The court gave Lewis credit for doing things like “reviewing the search warrant” and “debriefing with DEA agents twice” but that’s like getting credit for studying before the exam even though you got the final answer dead wrong. While Lewis supposedly “confirm[ed] the house had the proper arrangement and size of windows,” it still took Mr. Magoo-like visual acuity to mistake the Jimerson’s house for the target house two doors down.

When Lewis directed the team to the Jimerson home, he did not check the house number. The correct house had its address clearly displayed. The warrant told Lewis the target house was the 13th on the block, but the Jimerson’s was the 15th. The Jimerson home also had a large wheelchair ramp that the target house did not have.

A no-knock raid is an extremely dangerous situation with police knowingly causing destruction to catch suspects by surprise. There is a good chance that people inside a house being raided will be injured. And a raid could easily result in what one legal expert calls a “legal shootout” in which a homeowner is legally defending their home while police are legally returning fire.

The utmost care must be taken not only to ensure that police get the right address for their warrant but then also that they raid the correct residence.
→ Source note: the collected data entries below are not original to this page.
(* ===== verification/BlockPoolInv.v ===== *)
(** * BlockPoolInv
    The invariant of [BlockPool]: the free list holds exactly the blocks with reference
    count zero, and a block carries a hash exactly when the prefix-cache map stores it under
    that hash. Every public method is shown to preserve it, with its functional effect. *)
From Stdlib Require Import QArith.
From S2P Require Import Prelude OrdDict KVCacheBlock FreeQueue Request BlockHash BlockPool.
#[local] Open Scope Z_scope.

(** ** The invariant *)

(** Everything but the reference counts: holds in the middle of an allocation too. *)
Record pool_core (p : BlockPool) (L : list loc) : Prop := {
  pi_rep : queue_rep (bq p) L;
  pi_head : fake_free_list_head (fq (bq p)) ∉ blocks p;
  pi_tail : fake_free_list_tail (fq (bq p)) ∉ blocks p;
  pi_len : zlen (blocks p) = num_gpu_blocks p;
  pi_ids : forall i l, blocks p !! i = Some l ->
    is_Some (bheap p !! l) /\ id_of (bheap p) l = Z.of_nat i;
  pi_null : null_block p ∈ blocks p;
  pi_isnull : forall l, l ∈ blocks p -> null_of (bheap p) l = bool_decide (l = null_block p);
  pi_sub : forall l, l ∈ L -> l ∈ blocks p /\ l <> null_block p;
  pi_cache : cache_inv (blocks p) (null_block p) (bheap p) (cached_block_hash_to_block p);
}.

(** A block other than the null block is free exactly when nobody references it. *)
Definition pool_refs (p : BlockPool) (L : list loc) : Prop :=
  forall l, l ∈ blocks p -> l <> null_block p ->
    0 <= ref_of (bheap p) l /\ (ref_of (bheap p) l = 0 <-> l ∈ L).

Record pool_inv (p : BlockPool) (L : list loc) : Prop := {
  pinv_core : pool_core p L;
  pinv_refs : pool_refs p L;
}.

(** What no method changes: the configuration, the objects and their ids. *)
Record pool_frame (p p' : BlockPool) : Prop := {
  pf_num : num_gpu_blocks p' = num_gpu_blocks p;
  pf_caching : enable_caching p' = enable_caching p;
  pf_hbs : hash_block_size p' = hash_block_size p;
  pf_blocks : blocks p' = blocks p;
  pf_null : null_block p' = null_block p;
  pf_ev : enable_kv_cache_events p' = enable_kv_cache_events p;
  pf_head : fake_free_list_head (fq (bq p')) = fake_free_list_head (fq (bq p));
  pf_tail : fake_free_list_tail (fq (bq p')) = fake_free_list_tail (fq (bq p));
  pf_alive : forall l, is_Some (bheap p' !! l) <-> is_Some (bheap p !! l);
  pf_id : forall l, id_of (bheap p') l = id_of (bheap p) l;
  pf_isnull : forall l, null_of (bheap p') l = null_of (bheap p) l;
}.

#[export] Instance pool_frame_preorder : PreOrder pool_frame.
Proof.
  split.
  - intros p. by split.
  - intros p1 p2 p3 H H'. destruct H, H'. split; try congruence.
    intros l. rewrite pf_alive1. apply pf_alive0.
Qed.

Section basics.
Context {p : BlockPool} {L : list loc} (Hinv : pool_core p L).

Lemma pool_alive l : l ∈ blocks p -> is_Some (bheap p !! l).
Proof. intros [i Hi]%list_elem_of_lookup. by apply (pi_ids _ _ Hinv i l). Qed.

Lemma pool_ids_inj : ids_inj (blocks p) (bheap p).
Proof.
  intros l l' [i Hi]%list_elem_of_lookup [j Hj]%list_elem_of_lookup E.
  rewrite (proj2 (pi_ids _ _ Hinv _ _ Hi)), (proj2 (pi_ids _ _ Hinv _ _ Hj)) in E.
  apply Nat2Z.inj in E as ->. congruence.
Qed.

Lemma pool_blocks_NoDup : NoDup (blocks p).
Proof.
  apply NoDup_alt. intros i j l Hi Hj.
  pose proof (proj2 (pi_ids _ _ Hinv _ _ Hi)). pose proof (proj2 (pi_ids _ _ Hinv _ _ Hj)). lia.
Qed.

Lemma pool_L_NoDup : NoDup L.
Proof.
  pose proof (rep_nodup _ _ (pi_rep _ _ Hinv)) as [_ H]%NoDup_cons.
  by apply NoDup_app in H as [? _].
Qed.

Lemma pool_id_lookup l : l ∈ blocks p -> blocks p !! Z.to_nat (id_of (bheap p) l) = Some l.
Proof.
  intros [i Hi]%list_elem_of_lookup. rewrite (proj2 (pi_ids _ _ Hinv _ _ Hi)). by rewrite Nat2Z.id.
Qed.

Lemma pool_free_count : num_free_blocks (fq (bq p)) = zlen L.
Proof. apply (rep_num _ _ (pi_rep _ _ Hinv)). Qed.

Lemma pool_read l : l ∈ blocks p -> exists b, bheap p !! l = Some b /\ read l p = (Ok b, p).
Proof. intros [b Hb]%pool_alive. exists b. unfold read. by rewrite Hb. Qed.

(** The null block never carries a hash. *)
Lemma null_no_hash : hash_of (bheap p) (null_block p) = None.
Proof.
  destruct (hash_of (bheap p) (null_block p)) as [k|] eqn:E; [| done].
  destruct (ci_complete _ _ _ _ (pi_cache _ _ Hinv) k _ (pi_null _ _ Hinv) E) as (e & He & Hin).
  by destruct (ci_sound _ _ _ _ (pi_cache _ _ Hinv) k e _ He Hin) as (_ & ? & _).
Qed.
End basics.

(** Rebuilding the invariant after an operation. *)
Lemma pool_core_update p p' L L' :
  pool_core p L -> pool_frame p p' -> queue_rep (bq p') L' ->
  (forall l, l ∈ L' -> l ∈ blocks p /\ l <> null_block p) ->
  cache_inv (blocks p) (null_block p) (bheap p') (cached_block_hash_to_block p') ->
  pool_core p' L'.
Proof.
  intros [] [] Hrep Hsub Hc. split; rewrite ?pf_head0, ?pf_tail0, ?pf_blocks0, ?pf_null0, ?pf_num0; try done.
  - intros i l Hi. rewrite pf_alive0, pf_id0. by apply pi_ids0.
  - intros l Hl. rewrite pf_isnull0. by apply pi_isnull0.
Qed.

(** ** Queue operations and data writes *)

Lemma frame_queue p s' :
  queue_frame (bq p) s' -> pool_frame p (with_bq s' p).
Proof.
  intros (Hd & ? & ?). split; simpl; try done; intros l; unfold bheap; simpl.
  - by apply is_Some_lookup_proper.
  - by apply id_of_same_data.
  - by apply null_of_same_data.
Qed.

Lemma cache_inv_same_data B nul h h' c :
  same_data h' h -> cache_inv B nul h c -> cache_inv B nul h' c.
Proof.
  intros H. apply cache_inv_data; intros l; [by apply id_of_same_data | by apply hash_of_same_data].
Qed.

(** A heap update that keeps links keeps the represented list. *)
Lemma queue_rep_data s h' L :
  queue_rep s L -> (forall l, nx h' l = nx (qheap s) l) -> (forall l, pv h' l = pv (qheap s) l) ->
  queue_rep (mkQ h' (fq s)) L.
Proof.
  intros [Hnd Hs Hnum Hh Ht Hdet] Hn Hp. split; simpl; try done.
  - by apply (seg_frame (qheap s)).
  - by rewrite Hp.
  - by rewrite Hn.
  - intros l Hl. rewrite Hn, Hp. by apply Hdet.
Qed.

(** [f] writes data fields only, and keeps the id and the null flag. *)
Definition data_write (f : KVCacheBlock -> KVCacheBlock) : Prop :=
  forall b, next_free_block (f b) = next_free_block b /\ prev_free_block (f b) = prev_free_block b /\
    block_id (f b) = block_id b /\ is_null (f b) = is_null b.

Section data_write.
Context (f : KVCacheBlock -> KVCacheBlock) (Hf : data_write f) (p : BlockPool) (l : loc).

Lemma write_run : is_Some (bheap p !! l) -> write l f p = (Ok tt, with_heap (alter f l (bheap p)) p).
Proof. intros [b Hb]. unfold write. by rewrite Hb. Qed.

Lemma write_frame : pool_frame p (with_heap (alter f l (bheap p)) p).
Proof.
  split; simpl; try done; intros x; unfold bheap; simpl.
  - apply is_Some_alter.
  - unfold id_of. rewrite lookup_alter. case_decide; subst; [| done].
    destruct (qheap (bq p) !! x) as [b|]; simpl; [apply Hf | done].
  - unfold null_of. rewrite lookup_alter. case_decide; subst; [| done].
    destruct (qheap (bq p) !! x) as [b|]; simpl; [apply Hf | done].
Qed.

Lemma write_rep L : queue_rep (bq p) L -> queue_rep (bq (with_heap (alter f l (bheap p)) p)) L.
Proof.
  intros H. unfold with_heap, bheap. simpl. apply queue_rep_data; [done | |].
  - intros z. apply nx_alter_data. intros b. apply Hf.
  - intros z. apply pv_alter_data. intros b. apply Hf.
Qed.
End data_write.

Lemma data_write_ref g : data_write (upd_ref_cnt g).
Proof. by intros b. Qed.
Lemma data_write_hash k : data_write (with_hash k).
Proof. by intros b. Qed.
#[export] Hint Resolve data_write_ref data_write_hash : py.

Lemma ref_of_write g h l x : is_Some (h !! l) ->
  ref_of (alter (upd_ref_cnt g) l h) x = if decide (x = l) then g (ref_of h l) else ref_of h x.
Proof.
  intros [b Hb]. unfold ref_of. rewrite lookup_alter. repeat case_decide; subst; try done. by rewrite Hb.
Qed.
Lemma ref_of_write_hash k h l x : ref_of (alter (with_hash k) l h) x = ref_of h x.
Proof. unfold ref_of. rewrite lookup_alter. case_decide; subst; [by destruct (h !! x) | done]. Qed.
Lemma hash_of_write_ref g h l x : hash_of (alter (upd_ref_cnt g) l h) x = hash_of h x.
Proof. unfold hash_of. rewrite lookup_alter. case_decide; subst; [by destruct (h !! x) | done]. Qed.
Lemma hash_of_write k h l x : is_Some (h !! l) ->
  hash_of (alter (with_hash k) l h) x = if decide (x = l) then k else hash_of h x.
Proof.
  intros [b Hb]. unfold hash_of. rewrite lookup_alter. repeat case_decide; subst; try done. by rewrite Hb.
Qed.

Lemma frame_cache p p' c : pool_frame p p' -> pool_frame p (with_cache c p').
Proof. intros []. by split. Qed.
Lemma frame_events p p' ev : pool_frame p p' -> pool_frame p (with_events ev p').
Proof. intros []. by split. Qed.
Lemma core_events p L ev : pool_core p L -> pool_core (with_events ev p) L.
Proof. intros []. by split. Qed.
#[export] Hint Resolve frame_cache frame_events core_events : py.

(** ** Eviction *)

(** _maybe_evict_cached_block never fails, reports whether the block was cached, and removes
    exactly that block from the cache. *)
Lemma evict_spec p L l :
  pool_core p L -> l ∈ blocks p ->
  exists p', _maybe_evict_cached_block l p = (Ok (bool_decide (is_Some (hash_of (bheap p) l))), p') /\
    pool_core p' L /\ pool_frame p p' /\
    (forall x, ref_of (bheap p') x = ref_of (bheap p) x) /\
    (forall x, hash_of (bheap p') x = if decide (x = l) then None else hash_of (bheap p) x).
Proof.
  intros Hinv Hl. destruct (pool_read Hinv l Hl) as (b & Hb & Hrd).
  assert (Hh : hash_of (bheap p) l = _block_hash b) by (unfold hash_of; by rewrite Hb).
  unfold _maybe_evict_cached_block, bind. rewrite Hrd. rewrite Hh.
  destruct (_block_hash b) as [k|]; cycle 1.
  { exists p. split_and!; [done | done | reflexivity | done |].
    intros x. case_decide; subst; [by rewrite Hh | done]. }
  pose proof (pool_alive Hinv l Hl) as Hal.
  pose proof (hash_of_write None (bheap p) l) as Hhw.
  destruct (cache_pop_spec _ _ (bheap p) (alter reset_hash l (bheap p)) _ l k
              (pool_ids_inj Hinv) (pi_cache _ _ Hinv) Hl Hh) as (c' & Hpop & Hc').
  { intros x. apply (write_frame _ (data_write_hash None) p l). }
  { intros x. by apply Hhw. }
  replace (id_of (bheap p) l) with (block_id b) in Hpop by (unfold id_of; by rewrite Hb).
  set (p1 := with_cache c' (with_heap (alter reset_hash l (bheap p)) p)).
  assert (Hf : pool_frame p p1) by apply frame_cache, (write_frame _ (data_write_hash None) p l).
  assert (Hc1 : pool_core p1 L).
  { apply (pool_core_update p p1 L); [done | done | | by apply pi_sub | done].
    apply (write_rep _ (data_write_hash None)), Hinv. }
  assert (Hrun : write l reset_hash (with_cache c' p) = (Ok tt, p1)).
  { rewrite (write_run reset_hash); [done | exact Hal]. }
  unfold get, modify, ret. rewrite Hpop, Hrun.
  rewrite bool_decide_true by eauto.
  exists (if enable_kv_cache_events p1
          then with_events (kv_event_queue p1 ++
                 [BlockRemoved [maybe_convert_block_hash (use_int_hashes p1) (get_block_hash k)] (get_group_id k)]) p1
          else p1).
  destruct (enable_kv_cache_events p1); (split; [done |]).
  - split_and!; [by apply core_events | by apply frame_events | |]; intros x.
    + apply ref_of_write_hash.
    + by apply Hhw.
  - split_and!; [done | done | |]; intros x.
    + apply ref_of_write_hash.
    + by apply Hhw.
Qed.

(** ** Allocation *)

Lemma frame_blocks_in p p' l : pool_frame p p' -> l ∈ blocks p -> l ∈ blocks p'.
Proof. intros H. by rewrite (pf_blocks _ _ H). Qed.

(** One iteration of the loops of get_new_blocks. *)
Lemma take_block_spec p L l caching :
  pool_core p L -> l ∈ blocks p -> ref_of (bheap p) l = 0 ->
  exists p', take_block caching l p = (Ok tt, p') /\ pool_core p' L /\ pool_frame p p' /\
    (forall x, ref_of (bheap p') x = if decide (x = l) then 1 else ref_of (bheap p) x) /\
    (forall x, hash_of (bheap p') x =
       if caching && bool_decide (x = l) then None else hash_of (bheap p) x).
Proof.
  intros Hinv Hl Hr.
  assert (Hev : exists p1,
    (if caching then let* _ := _maybe_evict_cached_block l in ret tt else ret tt) p = (Ok tt, p1) /\
    pool_core p1 L /\ pool_frame p p1 /\ (forall x, ref_of (bheap p1) x = ref_of (bheap p) x) /\
    (forall x, hash_of (bheap p1) x = if caching && bool_decide (x = l) then None else hash_of (bheap p) x)).
  { destruct caching; simpl; [| exists p; split_and!; done].
    destruct (evict_spec p L l Hinv Hl) as (p1 & Hrun & ? & ? & ? & Hh).
    exists p1. unfold bind. rewrite Hrun. split_and!; try done.
    intros x. rewrite Hh. repeat case_decide; simplify_eq; [by rewrite bool_decide_true | by rewrite bool_decide_false]. }
  destruct Hev as (p1 & Hrun & Hc1 & Hf1 & Hr1 & Hh1).
  pose proof (frame_blocks_in _ _ _ Hf1 Hl) as Hl1. pose proof (pool_alive Hc1 l Hl1) as Hal.
  destruct (pool_read Hc1 l Hl1) as (b & Hb & Hrd).
  assert (Hb0 : ref_cnt b = 0).
  { rewrite <- (Hr1 l) in Hr. unfold ref_of in Hr. by rewrite Hb in Hr. }
  eexists. split.
  { unfold take_block. unfold bind at 1. rewrite Hrun. unfold bind at 1. rewrite Hrd, Hb0. apply (write_run _ _ _ Hal). }
  split_and!.
  - apply (pool_core_update p1 _ L); [done | | | by apply pi_sub |].
    + by apply write_frame, data_write_ref.
    + apply write_rep; [apply data_write_ref | apply Hc1].
    + eapply cache_inv_data; [| | apply Hc1]; intros x.
      * by apply (write_frame _ (data_write_ref _) p1 l).
      * apply hash_of_write_ref.
  - etransitivity; [done |]. by apply write_frame, data_write_ref.
  - intros x. unfold bheap at 1. simpl. rewrite ref_of_write by done. rewrite !Hr1, Hr. done.
  - intros x. unfold bheap at 1. simpl. rewrite hash_of_write_ref. apply Hh1.
Qed.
The potential for things to go off the rails is why several states and a number of municipalities have banned no-knock raids.

Baseball hall of famer Frank Robinson famously said, “Close only counts in horseshoes and hand grenades.” Police shouldn’t get credit for coming close when executing a no-knock raid. But while Lewis couldn’t get a do-over after raiding the Jimerson’s house, the full 5th Circuit has a chance to get things right by denying qualified immunity.